(Data to examine)
(* ===== verification/Input.v ===== *)
(** * Input vocabulary and physical presence

    The event types, the layout-invariant keysym table and the physical-presence
    record of [crates/vitrin-core/src/input/mod.rs]. An [f64] is the Standard
    Library's [spec_float] at binary64. *)

From Stdlib Require Import SpecFloat.
From S2P Require Import Prelude Text Grants.

(* ------------------------------------------------------------------------ *)
(** ** Floats *)

Definition f64 := spec_float.
Definition f64_of_int (z : Z) : f64 := binary_normalize 53 1024 z 0 false.
Definition f64_lt : f64 -> f64 -> bool := SFltb.
(** [f64::clamp]: a NaN stays a NaN. *)
Definition f64_clamp (x lo hi : f64) : f64 :=
  if f64_lt x lo then lo else if f64_lt hi x then hi else x.

#[export] Instance f64_eq_dec : EqDecision f64.
Proof. solve_decision. Defined.

(* ------------------------------------------------------------------------ *)
(** ** Events *)

Inductive Origin : Type := Physical | Emulated.
Inductive KeyState : Type := KReleased | KPressed.
Inductive ButtonState : Type := BReleased | BPressed.
Inductive Axis : Type := Vertical | Horizontal.
Inductive GestureKind : Type := Swipe | Pinch.
Inductive GestureState : Type := Completed | Cancelled.

#[export] Instance Origin_eq_dec : EqDecision Origin.
Proof. solve_decision. Defined.
#[export] Instance KeyState_eq_dec : EqDecision KeyState.
Proof. solve_decision. Defined.
#[export] Instance ButtonState_eq_dec : EqDecision ButtonState.
Proof. solve_decision. Defined.

(** [KeySource]: a device key by its scancode, or an event with no device. *)
Inductive KeySource : Type := Device (scancode : Z) | NoDevice.
Inductive KeyPairing : Type := PairScancode (scancode : Z) | PairKeysym (keysym : Z).
Definition pairing (s : KeySource) (keysym : Z) : KeyPairing :=
  match s with Device c => PairScancode c | NoDevice => PairKeysym keysym end.

#[export] Instance KeySource_eq_dec : EqDecision KeySource.
Proof. solve_decision. Defined.
#[export] Instance KeyPairing_eq_dec : EqDecision KeyPairing.
Proof. solve_decision. Defined.

Inductive SeatInputKind : Type :=
| Motion (x y : f64)
| Button (button : Z) (state : ButtonState)
| Scroll (axis : Axis) (value120 : Z)
| Key (source : KeySource) (keysym : Z) (state : KeyState)
| TextInput (text : Str)
| RelativeMotion (dx dy dx_unaccel dy_unaccel : f64)
| GestureBegin (kind : GestureKind) (fingers : Z)
| GestureSwipeUpdate (dx dy : f64)
| GesturePinchUpdate (dx dy scale rotation : f64)
| GestureEnd (kind : GestureKind) (state : GestureState).

Record SeatInput : Type := { si_origin : Origin; si_kind : SeatInputKind }.
Definition physical (k : SeatInputKind) : SeatInput := {| si_origin := Physical; si_kind := k |}.
Definition emulated (k : SeatInputKind) : SeatInput := {| si_origin := Emulated; si_kind := k |}.

(** What a hook says of an event. *)
Inductive Gate : Type := Deliver | Consume.

#[export] Instance Gate_eq_dec : EqDecision Gate.
Proof. solve_decision. Defined.

(* ------------------------------------------------------------------------ *)
(** ** Keysyms no layout moves *)

Definition keysym_table : list (Z * Z) :=
  [(1, 65307); (14, 65288); (15, 65289); (28, 65293); (29, 65507); (42, 65505);
   (54, 65506); (56, 65513); (57, 32); (58, 65509)]
  ++ List.map (fun i => (59 + i, 65470 + i)) [0;1;2;3;4;5;6;7;8;9]
  ++ [(87, 65480); (88, 65481); (96, 65421); (97, 65508); (99, 65377); (100, 65514);
      (102, 65360); (103, 65362); (104, 65365); (105, 65361); (106, 65363); (107, 65367);
      (108, 65364); (109, 65366); (110, 65379); (111, 65535); (125, 65515); (126, 65516);
      (113, 269025042); (114, 269025041); (115, 269025043); (163, 269025047);
      (164, 269025044); (165, 269025046); (166, 269025045); (224, 269025027);
      (225, 269025026); (248, 269025202)].

Fixpoint assoc (t : list (Z * Z)) (k : Z) : option Z :=
  match t with
  | [] => None
  | (k', v) :: t => if k =? k' then Some v else assoc t k
  end.

Definition invariant_keysym (evdev_code : Z) : option Z := assoc keysym_table evdev_code.
Definition keysym_is_intakeable (keysym : Z) : bool :=
  existsb (fun code => bool_decide (invariant_keysym code = Some keysym))
    (List.map Z.of_nat (seq 0 256)).

(* ------------------------------------------------------------------------ *)
(** ** Physical presence *)

Definition PHYSICAL_HOLD_WINDOW : Duration := from_millis 500.
Definition PHYSICAL_HOLD_CEILING : Duration := from_secs 60.

Record PhysicalPresence : Type := {
  held_buttons : list Z;
  last_activity : option Instant }.
Definition presence_default : PhysicalPresence :=
  {| held_buttons := []; last_activity := None |}.

(** [Vec::remove] at the first position of a value. *)
Fixpoint remove_first (b : Z) (l : list Z) : list Z :=
  match l with
  | [] => []
  | x :: l => if x =? b then l else x :: remove_first b l
  end.

Definition presence_note (p : PhysicalPresence) (origin : Origin) (kind : SeatInputKind)
    (now : Instant) : PhysicalPresence :=
  match origin with
  | Emulated => p
  | Physical =>
      let held :=
        if is_some_and (last_activity p) (fun at_ => PHYSICAL_HOLD_CEILING <=? since now at_)
        then [] else held_buttons p in
      let held :=
        match kind with
        | Button b BPressed => held ++ [b]
        | Button b BReleased => remove_first b held
        | _ => held
        end in
      {| held_buttons := held; last_activity := Some now |}
  end.

Definition within (p : PhysicalPresence) (now : Instant) (window : Duration) : bool :=
  is_some_and (last_activity p) (fun at_ => since now at_ <? window).
Definition presence_owns (p : PhysicalPresence) (now : Instant) : bool :=
  (negb (bool_decide (held_buttons p = [])) && within p now PHYSICAL_HOLD_CEILING)
  || within p now PHYSICAL_HOLD_WINDOW.

(** [PhysicalPresenceMap]. *)
Abbreviation PresenceMap := (gmap RealmId PhysicalPresence) (only parsing).

Definition map_note (m : PresenceMap) (realm : option RealmId) (origin : Origin)
    (kind : SeatInputKind) (now : Instant) : PresenceMap :=
  match origin, realm with
  | Emulated, _ => m
  | _, None => m
  | Physical, Some r =>
      <[r := presence_note (default presence_default (m !! r)) origin kind now]> m
  end.

Definition owns_target (m : PresenceMap) (realm : option RealmId) (now : Instant) : bool :=
  match realm with
  | None => false
  | Some r => is_some_and (m !! r) (fun p => presence_owns p now)
  end.

Definition forget (m : PresenceMap) (realm : RealmId) : PresenceMap := delete realm m.

(* ------------------------------------------------------------------------ *)
(** ** What presence records *)

Record Noted : Type := {
  n_realm : option RealmId; n_origin : Origin; n_kind : SeatInputKind; n_at : Instant }.

Definition note_event (m : PresenceMap) (e : Noted) : PresenceMap :=
  map_note m (n_realm e) (n_origin e) (n_kind e) (n_at e).
Definition note_run (m : PresenceMap) (es : list Noted) : PresenceMap := fold_left note_event es m.

Definition touches (r : RealmId) (e : Noted) : Prop :=
  n_realm e = Some r /\ n_origin e = Physical.

Lemma note_event_other m e r : ~ touches r e -> note_event m e !! r = m !! r.
Proof.
  unfold touches, note_event, map_note. intros Hn.
  destruct (n_origin e); [|done]. destruct (n_realm e) as [r'|]; [|done].
  apply lookup_insert_ne. intros ->. auto.
Qed.

Lemma note_event_touch m e r :
  touches r e ->
  exists p, note_event m e !! r = Some p /\ last_activity p = Some (n_at e).
Proof.
  unfold touches, note_event, map_note. intros [H1 H2]. rewrite H1, H2. cbv iota.
  eexists. split; [apply lookup_insert_eq|done].
Qed.

#[export] Instance touches_dec r e : Decision (touches r e).
Proof. unfold touches. apply _. Defined.

(** The activity a run leaves on a realm is its last touching event's. *)
Lemma note_run_last es m r p t :
  note_run m es !! r = Some p -> last_activity p = Some t ->
  (exists e, In e es /\ touches r e /\ n_at e = t)
  \/ (m !! r = Some p /\ forall e, In e es -> ~ touches r e).
Proof.
  revert m. induction es as [|e es IH]; intros m Hp Ht; simpl in *; [right; auto|].
  destruct (IH _ Hp Ht) as [(e' & ? & ?)|[Hm Hn]]; [left; eauto|].
  destruct (decide (touches r e)) as [Htc|Htc].
  - left. destruct (note_event_touch m e r Htc) as (q & Hq & Hl). exists e. split; [auto|].
    split; [done|]. congruence.
  - right. rewrite note_event_other in Hm by done. split; [done|]. intros e' [<-|?]; auto.
Qed.

Definition ordered (es : list Noted) : Prop := StronglySorted (fun a b => n_at a <= n_at b) es.

Lemma note_run_recent es m r e :
  ordered es -> In e es -> touches r e ->
  exists p t, note_run m es !! r = Some p /\ last_activity p = Some t /\ n_at e <= t.
Proof.
  revert m. induction es as [|e0 es IH]; intros m Ho Hin Ht; simpl in *; [done|].
  apply StronglySorted_inv in Ho as [Ho Hall]. rewrite List.Forall_forall in Hall.
  destruct Hin as [->|Hin]; [|by apply IH].
  destruct (note_event_touch m e r Ht) as (q & Hq & Hl).
  assert (forall es m', (forall x, In x es -> n_at e <= n_at x) ->
    (exists q t, m' !! r = Some q /\ last_activity q = Some t /\ n_at e <= t) ->
    exists p t, note_run m' es !! r = Some p /\ last_activity p = Some t /\ n_at e <= t) as Hgo.
  { clear -r e. induction es as [|x es IH]; intros m' Hx Hq; simpl; [done|].
    apply IH; [intros y Hy; apply Hx; by right|]. destruct (decide (touches r x)) as [Htc|Htc].
    - destruct (note_event_touch m' x r Htc) as (p & Hp & Hl). exists p, (n_at x).
      split; [done|split; [done|]]. apply Hx. by left.
    - by rewrite note_event_other. }
  apply Hgo; [auto|]. exists q, (n_at e). split; [done|split; [done|lia]].
Qed.

(* ------------------------------------------------------------------------ *)
(** ** Properties *)

(** Presence is what the human recently did, realm by realm. Over any
    time-ordered trace of events from an empty record, a realm is owned only if
    some physical event reached that very realm less than the hold ceiling
    ago; it is owned whenever one did within the hold window; and emulated
    events and events of other realms never change the answer. *)
Theorem presence_sound_complete (es : list Noted) (r : RealmId) (now : Z)
  (Hord : ordered es) :
  (owns_target (note_run ∅ es) (Some r) now = true ->
     exists e, In e es /\ touches r e /\ now - n_at e < PHYSICAL_HOLD_CEILING)
  /\ (forall e, In e es -> touches r e -> now - n_at e < PHYSICAL_HOLD_WINDOW ->
        owns_target (note_run ∅ es) (Some r) now = true)
  /\ (forall e m, ~ touches r e ->
        owns_target (note_event m e) (Some r) now = owns_target m (Some r) now)
  /\ owns_target (note_run ∅ es) None now = false.
Proof.
  split; [|split; [|split; [|done]]].
  - unfold owns_target. destruct (note_run ∅ es !! r) as [p|] eqn:Hp; simpl; [|done].
    unfold presence_owns, within. destruct (last_activity p) as [t|] eqn:Ht; simpl;
      [|by rewrite andb_false_r].
    intros Ho. assert (now - t < PHYSICAL_HOLD_CEILING) as Hlt.
    { unfold PHYSICAL_HOLD_CEILING, PHYSICAL_HOLD_WINDOW, from_secs, from_millis,
        nanos_per_sec, since in *.
      apply orb_prop in Ho as [Ho|Ho]; unbool; lia. }
    destruct (note_run_last es ∅ r p t Hp Ht) as [(e & ? & ? & <-)|[Hm _]]; [eauto|].
    by rewrite lookup_empty in Hm.
  - intros e Hin Ht Hlt. destruct (note_run_recent es ∅ r e Hord Hin Ht) as (p & t & Hp & Hl & Hle).
    unfold owns_target. rewrite Hp. simpl. unfold presence_owns, within. rewrite Hl. simpl.
    apply orb_true_intro. right. apply Z.ltb_lt.
    unfold PHYSICAL_HOLD_WINDOW, from_millis, since in *. lia.
  - intros e m Hn. unfold owns_target. by rewrite note_event_other.
Qed.

Lemma presence_sound_complete_witness :
  owns_target (note_run ∅
    [{| n_realm := Some (str "realm-0"); n_origin := Physical;
        n_kind := Button 272 BPressed; n_at := 0 |}]) (Some (str "realm-0")) (from_millis 499) = true.
Proof.
  refine (proj1 (proj2 (presence_sound_complete
    [{| n_realm := Some (str "realm-0"); n_origin := Physical;
        n_kind := Button 272 BPressed; n_at := 0 |}] (str "realm-0") (from_millis 499) _))
    _ (or_introl eq_refl) _ _).
  - repeat constructor.
  - split; reflexivity.
  - vm_compute. reflexivity.
Defined.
(End Data to examine)
*Your task:* Taking the entries above, write out exactly the lines starting with the line containing "(** The activity" and going on through the line containing "destruct (decide (touches r e))", both included, and nothing else.

*Exercise answer:*
(** The activity a run leaves on a realm is its last touching event's. *)
Lemma note_run_last es m r p t :
  note_run m es !! r = Some p -> last_activity p = Some t ->
  (exists e, In e es /\ touches r e /\ n_at e = t)
  \/ (m !! r = Some p /\ forall e, In e es -> ~ touches r e).
Proof.
  revert m. induction es as [|e es IH]; intros m Hp Ht; simpl in *; [right; auto|].
  destruct (IH _ Hp Ht) as [(e' & ? & ?)|[Hm Hn]]; [left; eauto|].
  destruct (decide (touches r e)) as [Htc|Htc].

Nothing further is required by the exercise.